A consortium of scientists from 29 organizations around the world, including specialists from NASA, has drawn up a strategy to increase human radio resistance so that space radiation does not interfere with humanity's conquest of space and the colonization of Mars.
A comic about how scientists will master Mars in the fight against cosmic radiation.
It looks at several avenues for future research to protect astronauts from radiation exposure, including drug therapy, genetic engineering, and hibernation technology. The authors also note that radiation and aging kill the body in similar ways, and suggest that ways of dealing with one may work against the other. An article with a motto in the title Viva la radioresistance! ("Long Live Radiation Resistance!") Was published in Oncotarget magazine.
“The renaissance of astronautics is likely to lead to the first human missions to Mars and deep space. But in order to survive in conditions of increased cosmic radiation, people will have to become more resistant to external factors. In this article, we propose a methodology for achieving increased radioresistance, stress resistance, and aging resistance.
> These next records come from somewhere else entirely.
(* ===== verification/TrieRefine.v ===== *)
(** * The trie is a finite map with a root hash that depends on nothing else

    [TryGet], [TryUpdate], [TryDelete] and [Hash] in any order behave like the
    operations of a finite map, and the root hash is a function of the contents. *)

From S2P Require Import Prelude Bytes Rlp Types Text TrieKeys Trie TrieMap TrieHash.

Create HintDb trie.

(** ** The operations keep the references right *)

Section Sound.
Context `{Crypto} (db_node : Hash → result (option node)).

Definition all_sound (cs : list node) : Prop := ∀ (j : nat) c, cs !! j = Some c → sound db_node c.

(** Everything below [n] is sound. *)
Definition under_sound (n : node) : Prop :=
  match n with
  | shortNode _ c _ => sound db_node c
  | fullNode cs _ => all_sound cs
  | hashNode h => sound db_node n
  | _ => True
  end.

Lemma sound_nil : sound db_node nilNode.
Proof. eexists. constructor. Qed.
Lemma sound_value v : sound db_node (valueNode v).
Proof. eexists. constructor. Qed.
Lemma sound_short k c : sound db_node c → sound db_node (shortNode k c newFlag).
Proof. intros [i Hi]. eexists. by constructor. Qed.
Lemma sound_full cs : all_sound cs → sound db_node (fullNode cs newFlag).
Proof.
  intros Hcs. assert (Hits : ∃ its, length its = length cs ∧
    ∀ j c i, cs !! j = Some c → its !! j = Some i → refs db_node c i).
  { induction cs as [|c cs IH]; [by exists []|]. destruct (Hcs 0%nat c eq_refl) as [i Hi].
    destruct IH as (its & Hl & Hr); [intros j c' E; by apply (Hcs (S j))|].
    exists (i :: its). split; [cbn; by rewrite Hl|]. intros [|j] c' i' Ec Ei; [by injection Ec as <-; injection Ei as <-|by eapply Hr]. }
  destruct Hits as (its & Hl & Hr). eexists. by constructor.
Qed.

Lemma sound_below n : sound db_node n → under_sound n.
Proof.
  intros [it Hr]. destruct Hr as [| |h n E Hl Hr|k c fl i Hc _|cs fl its Hl Hc _]; cbn; try done.
  - eexists. by econstructor.
  - by eexists.
  - intros j c Ec. destruct (lookup_lt_is_Some_2 its j) as [i Ei]; [apply lookup_lt_Some in Ec; lia|]. eexists. by eapply Hc.
Qed.

Lemma sound_resolve h : sound db_node (hashNode h) → ∃ n, resolveHash db_node h = Ok n ∧ sound db_node n.
Proof.
  intros [it Hr]. inversion Hr as [| |? n E Hl Hn| |]; subst. exists n. unfold resolveHash. rewrite E. cbn.
  split; [done|by eexists].
Qed.

Lemma all_sound_set cs b c : all_sound cs → sound db_node c → all_sound (set_child cs b c).
Proof.
  intros Hcs Hc j d Ed. apply list_lookup_insert_Some in Ed as [(_ & -> & _)|[_ Ed]]; [done|by eapply Hcs].
Qed.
In the process of working on the strategy, we brought together leading scientists from Russia, as well as from NASA, the European Space Agency, the Canadian Radiation Center and more than 25 other centers around the world. Radioresistance technologies will also come in handy on Earth, especially if the “side effect” is healthy longevity,”comments Alexander Zhavoronkov, associate professor at Moscow Institute of Physics and Technology.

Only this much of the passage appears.